Frontend development

Code quality on the front-end is enforced by a variety of standard industry tools, including fairly strict configurations for TypeScript, ESLint, Prettier, and we even spellcheck our comments with CodeSpell.

Our front-end is written with the Lit-Element framework, and we adhere the Web Component Best Practices whenever possible.

We will be providing a test harness for our custom elements and aggregate components in the near future. When these are present, we will provide a Storybook story and Mocha test for each of them. We ask that contributors do the same.

Documentation

Documentation is an important area for standardization and templatizing. Over the past decade, technical documentation has finally become recognized as part of the product, indeed an essential part of the product. Documentation also contributes to SEO for the company, helping to drive discovery and engagement. The more powerful (shall we say feature-rich?) the software becomes, the better the docs need to be. This is where using some standards and templates can be really powerful. There are three primary areas where we use standardization in documentation:

  • We use templates for both our regular docs and for any Integrations that community members want to add. We have separate templates for the different types of documentation: conceptual (the “why” content), procedural (the “how to” steps), and reference (those values and params you need to know).
  • Using a Style Guide is another important method for strengthening content through standardization. Using standards such as bold text for UI components, italics for variables, and courier font for code snippets makes it easier to move through documentation and absorb the important information.
  • A third example of using standardization is docs is having good information architecture in our documentation. That means structuring our docs to make it easy to find conceptual information about what features do, common use cases, and opinionated best practices, without cluttering the procedural information.

Team hardware

While we don’t go so far as to require approval for installing new software on company machines, it has benefited us to standardize on MacBooks for team members (we also talked about this in a recent blog post). We are a long way away from having a dedicated IT team to help people with laptop issues, but by defaulting to one machine, the team is able to support that one, and help each other. If anyone has a strong preference for something else and is confident they can deal with any troubleshooting themselves, they’re free to do so.

Onboarding

Onboarding doesn’t tend to get standardized until startups have People Ops and/or IT teams on staff. However, we use authentik to implement SSO for all new team members, so they get access to everything they need on their first day with just one login—with the added benefit of dogfooding.

All of the apps the team needs are displayed on a single page in authentik, accessible using a single login. When a new team member starts, we simply add them as a user in authentik, and they are ready to go!

Where we’ve kept flexibility

Standardization is often one of the hallmarks of when a startup is no longer a startup. Authentik is still small and nimble enough to allow more fluid processes and roles where it makes sense.

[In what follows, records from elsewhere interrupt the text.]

(** * Customer-support agent: the ticket pipeline and its failure policy

    A shallow embedding of the two revisions of the [CustomerSupportAgent]
    class that the repository carries,

    - the agent with the customer normaliser (module [Agent]), and
    - [n8n customer support agent.js] (module [N8n]), the revision that
      [server.js] loads, in its form with pipeline options,

    over a small model of the JavaScript values both work on (module [JS]).
    The external providers (document store, completion API, mail API, chat
    API) and the built-ins of the runtime ([JSON.parse], [JSON.stringify],
    [Buffer], [Date], [process.env], [URLSearchParams]) are the fields of a
    [Platform] record: every definition and every general theorem is
    parametric in it.  Calls to a provider are recorded in a trace of
    events.  [console] output is not modelled, but the text of a template
    literal passed to it is built, since building it can raise: the
    conversion of a value to a string is fallible (module [JS]). *)

From Stdlib Require Import ZArith List String Ascii Bool Lia.
From Stdlib Require Import DecimalString.
Import ListNotations.
Open Scope string_scope.
#[local] Set Warnings "-register-all".

(* ================================================================== *)
(** * JavaScript values *)
(* ================================================================== *)

Module JS.
(** The loop, from any properties built so far: later entries of the table
    overwrite earlier ones and what was there before. *)
Lemma foldl_addLanguage_lookup (table : list (string * string)) :
  forall (properties : gmap string mapping.LangField) (lang : string),
    foldl (search.addLanguage completionMapping) properties table !! lang
    = match (list_to_map (reverse table) : gmap string string) !! lang with
      | Some analyzer => Some (langField analyzer)
      | None => properties !! lang
      end.
Proof.
  induction table as [|[l a] table IH]; intros properties lang.
  - reflexivity.
  - cbn [foldl]. rewrite IH, addLanguage_insert, reverse_cons.
    rewrite list_to_map_app, lookup_union.
    destruct (list_to_map (reverse table) !! lang) as [a'|] eqn:E.
    + now rewrite union_Some_l.
    + rewrite (left_id None _). cbn.
      destruct (decide (l = lang)) as [->|Hne].
      * now rewrite !lookup_insert_eq.
      * now rewrite !lookup_insert_ne, lookup_empty by assumption.
Qed.

Lemma analyzers_NoDup : NoDup search.analyzers.*1.
Proof. apply (bool_decide_unpack _). vm_compute. exact I. Qed.

Lemma getMultilingualTextProperties_lookup (lang : string) :
  search.getMultilingualTextProperties completionMapping !! lang
  = langField <$> (list_to_map search.analyzers : gmap string string) !! lang.
Proof.
  unfold search.getMultilingualTextProperties.
  rewrite foldl_addLanguage_lookup, lookup_empty.
  rewrite (list_to_map_proper (reverse search.analyzers) search.analyzers).
  - now destruct (list_to_map search.analyzers !! lang).
  - rewrite fmap_reverse, reverse_Permutation. apply analyzers_NoDup.
  - apply reverse_Permutation.
Qed.

Lemma getMultilingualTextProperties_sub_fields
  (properties : gmap string mapping.LangField) :
  properties = search.getMultilingualTextProperties completionMapping ->
  search.subFieldLanguages properties = list_to_set search.analyzers.*1
  /\ size properties = 34
  /\ (forall lang : string,
        is_Some (properties !! lang) <-> lang ∈ search.analyzers.*1)
  /\ (forall (lang : string) (field : mapping.LangField),
        properties !! lang = Some field ->
        (lang, mapping.processed_analyzer (mapping.processed field))
          ∈ search.analyzers
        /\ mapping.type field = "text"
        /\ mapping.processed_type (mapping.processed field) = "text").
Proof.
  intros ->.
  assert (search.getMultilingualTextProperties completionMapping
          = langField <$> (list_to_map search.analyzers : gmap string string))
    as ->.
  { apply map_eq. intros lang.
    now rewrite getMultilingualTextProperties_lookup, lookup_fmap. }
  unfold search.subFieldLanguages.
  split; [|split; [|split]].
  - now rewrite dom_fmap_L, dom_list_to_map_L.
  - rewrite map_size_fmap, map_size_list_to_map by apply analyzers_NoDup.
    reflexivity.
  - intros lang. rewrite lookup_fmap, fmap_is_Some.
    rewrite <- elem_of_dom, dom_list_to_map_L. apply elem_of_list_to_set.
  - intros lang field. rewrite lookup_fmap.
    destruct (list_to_map search.analyzers !! lang) as [a|] eqn:E;
      [|discriminate].
    intros [= <-]. repeat split.
    now apply elem_of_list_to_map_2.
Qed.

End Mappings.

(** C8, as the code has it.  Each multilingual text field of the mappings
    of [createIndices()] has exactly one sub-field for every language of
    the table [analyzers], 34 of them: the languages ElasticSearch has a
    stemmer for, whether or not they are display languages of lib.reviews.
    Every sub-field is a text field with a [processed] sub-field that uses
    the analyzer the table gives for the language. *)
Theorem createIndices_sub_fields :
  Forall
    (fun '(name, properties) =>
       search.subFieldLanguages properties = list_to_set search.analyzers.*1
       /\ size properties = 34
       /\ (forall lang : string,
             is_Some (properties !! lang) <-> lang ∈ search.analyzers.*1)
       /\ (forall (lang : string) (field : mapping.LangField),
             properties !! lang = Some field ->
             (lang, mapping.processed_analyzer (mapping.processed field))
               ∈ search.analyzers
             /\ mapping.type field = "text"
             /\ mapping.processed_type (mapping.processed field) = "text"))
    (search.multilingualFields (mapping.mappings search.createIndicesRequest)).
Proof.
  unfold search.multilingualFields. cbn [mapping.mappings
    search.createIndicesRequest mapping.reviews_text mapping.reviews_title
    mapping.things_label mapping.things_aliases mapping.things_description].
  repeat (apply List.Forall_cons;
          [cbv beta iota;
           eapply getMultilingualTextProperties_sub_fields; reflexivity|]).
  apply List.Forall_nil.
Qed.

(** C8 as stated fails: the sub-fields are those of [analyzers], not those
    of the display languages.  On a site whose display languages are
    English, French and Esperanto, the text of a review has a sub-field
    for Thai, which is no display language, and none for Esperanto, which
    ElasticSearch has no stemmer for. *)
Lemma createIndices_sub_fields_not_display_languages :
  dom (@getAll sampleLanguages) = {[ "en"; "fr"; "eo" ]}
  /\ is_Some (mapping.reviews_text (mapping.mappings search.createIndicesRequest)
              !! "th")
  /\ mapping.reviews_text (mapping.mappings search.createIndicesRequest) !! "eo"
     = None
  /\ bool_decide
       (search.subFieldLanguages
          (mapping.reviews_text (mapping.mappings search.createIndicesRequest))
        = dom (@getAll sampleLanguages)) = false.
Proof.
  assert (mapping.reviews_text (mapping.mappings search.createIndicesRequest)
            !! "eo" = None) as Heo.
  { change (search.getMultilingualTextProperties false !! "eo" = None).
    rewrite getMultilingualTextProperties_lookup.
    now rewrite (not_elem_of_list_to_map_1 search.analyzers "eo")
      by (apply (bool_decide_unpack _); vm_compute; exact I). }
  split; [|split; [|split]].
  - apply (bool_decide_unpack _). vm_compute. exact I.
  - apply (getMultilingualTextProperties_sub_fields false _ eq_refl).
    apply (bool_decide_unpack _). vm_compute. exact I.
  - exact Heo.
  - apply bool_decide_eq_false. intros Heq.
    assert ("eo" ∈ dom (@getAll sampleLanguages)) as Hin
      by (apply (bool_decide_unpack _); vm_compute; exact I).
    rewrite <- Heq in Hin. unfold search.subFieldLanguages in Hin.
    apply elem_of_dom in Hin.
    rewrite Heo in Hin. now destruct Hin.
Qed.

(** ** Computations: what they leave alone *)

Section Keeps.
Context {S B : Type} (proj : S -> B).

Lemma keeps_ret {A} (a : A) : keeps proj (ret a).
Proof. now intros s. Qed.

Lemma keeps_throw {A} (e : JsValue) : keeps proj (throw (A := A) e).
Proof. now intros s. Qed.

Lemma keeps_await {A} (p : Settled A) : keeps proj (await p).
Proof. now destruct p. Qed.

Lemma keeps_bind {A C} (m : M S A) (f : A -> M S C) :
  keeps proj m -> (forall a, keeps proj (f a)) -> keeps proj (bind m f).
Proof.
  intros Hm Hf s. unfold bind. specialize (Hm s).
  destruct (m s) as [[a|e] s']; cbn in *.
  - now rewrite Hf.
  - exact Hm.
Qed.

Lemma keeps_catch {A} (m : M S A) (handler : JsValue -> M S A) :
  keeps proj m -> (forall e, keeps proj (handler e)) ->
  keeps proj (catch m handler).
Proof.
  intros Hm Hh s. unfold catch. specialize (Hm s).
  destruct (m s) as [[a|e] s']; cbn in *.
  - exact Hm.
  - now rewrite Hh.
Qed.

Lemma keeps_detached (m : M S unit) : keeps proj m -> keeps proj (detached m).
Proof. intros Hm. apply keeps_catch; [exact Hm|]. intros e. apply keeps_ret. Qed.

End Keeps.

Lemma keeps_onWorld {T A B} (proj : World -> B) (m : M World A) :
  keeps proj m -> keeps (fun s : T * World => proj s.2) (onWorld m).
Proof.
  intros Hm s. unfold onWorld. specialize (Hm s.2).
  now destruct (m s.2) as [r w].
Qed.

Lemma onWorld_object {T A} (m : M World A) :
  keeps (fun s : T * World => s.1) (onWorld m).
Proof. intros s. unfold onWorld. now destruct (m s.2). Qed.

Lemma keeps_withObject {T A B} (proj : World -> B) (t : T)
  (m : M (T * World) A) :
  keeps (fun s : T * World => proj s.2) m -> keeps proj (withObject t m).
Proof.
  intros Hm w. unfold withObject. specialize (Hm (t, w)).
  now destruct (m (t, w)) as [r s].
Qed.

Create HintDb keeps.
#[local] Hint Resolve keeps_ret keeps_throw keeps_await keeps_bind
  keeps_catch keeps_detached keeps_onWorld keeps_withObject : keeps.

(** The revision calls are only extended by [record]. *)
Lemma keeps_revisions_req_flash type : keeps revisions (req_flash type).
Proof. now intros w. Qed.

Lemma keeps_revisions_req_flash_add type msg :
  keeps revisions (req_flash_add type msg).
Proof. now intros w. Qed.

Lemma keeps_revisions_debug_error entry : keeps revisions (debug_error_M entry).
Proof. now intros w. Qed.

Lemma keeps_revisions_res_status code : keeps revisions (res_status code).
Proof. now intros w. Qed.

Lemma keeps_revisions_res_send s : keeps revisions (res_send s).
Proof. now intros w. Qed.

#[local] Hint Resolve keeps_revisions_req_flash keeps_revisions_req_flash_add
  keeps_revisions_debug_error keeps_revisions_res_status
  keeps_revisions_res_send : keeps.

Lemma appends_keeps {A} (m : M World A) : keeps revisions m -> appends [] m.
Proof. intros Hm w. now rewrite Hm, app_nil_r. Qed.

Lemma appends_record_bind {A} ev evs (k : unit -> M World A) :
  (forall a, appends evs (k a)) -> appends (ev :: evs) (bind (record ev) k).
Proof.
  intros Hk w. unfold bind. cbn [record]. rewrite Hk. cbn [revisions].
  now rewrite <- app_assoc.
Qed.

Lemma appends_await_fulfilled {A C} evs (v : A) (k : A -> M World C) :
  appends evs (k v) -> appends evs (bind (await (Fulfilled v)) k).
Proof. intros Hk w. exact (Hk w). Qed.

Lemma appends_catch {A} evs (m : M World A) (handler : JsValue -> M World A) :
  appends evs m -> (forall e, keeps revisions (handler e)) ->
  appends evs (catch m handler).
Proof.
  intros Hm Hh w. unfold catch. specialize (Hm w).
  destruct (m w) as [[a|e] w']; cbn in *.
  - exact Hm.
  - now rewrite Hh.
Qed.

Lemma appends_detached evs (m : M World unit) :
  appends evs m -> appends evs (detached m).
Proof. intros Hm. apply appends_catch; [exact Hm|]. intros e. apply keeps_ret. Qed.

While some tasks fall naturally to specific roles, there is still room for people to pick up work and ideas that aren’t strictly part of their job descriptions. This goes back to our founder’s previous post, which talks about hiring people with the experience and curiosity to explore beyond their roles. We do a weekly PR backlog refinement session together—arguably this doesn’t need to be a synchronous meeting, but we find value in coming together as a team to review and discuss the backlog.

Working in a greenfield environment is great, because you can do anything. It’s also overwhelming, because you can do anything. Finding the right level of process and guardrails has been helpful for reducing that cognitive load for our team.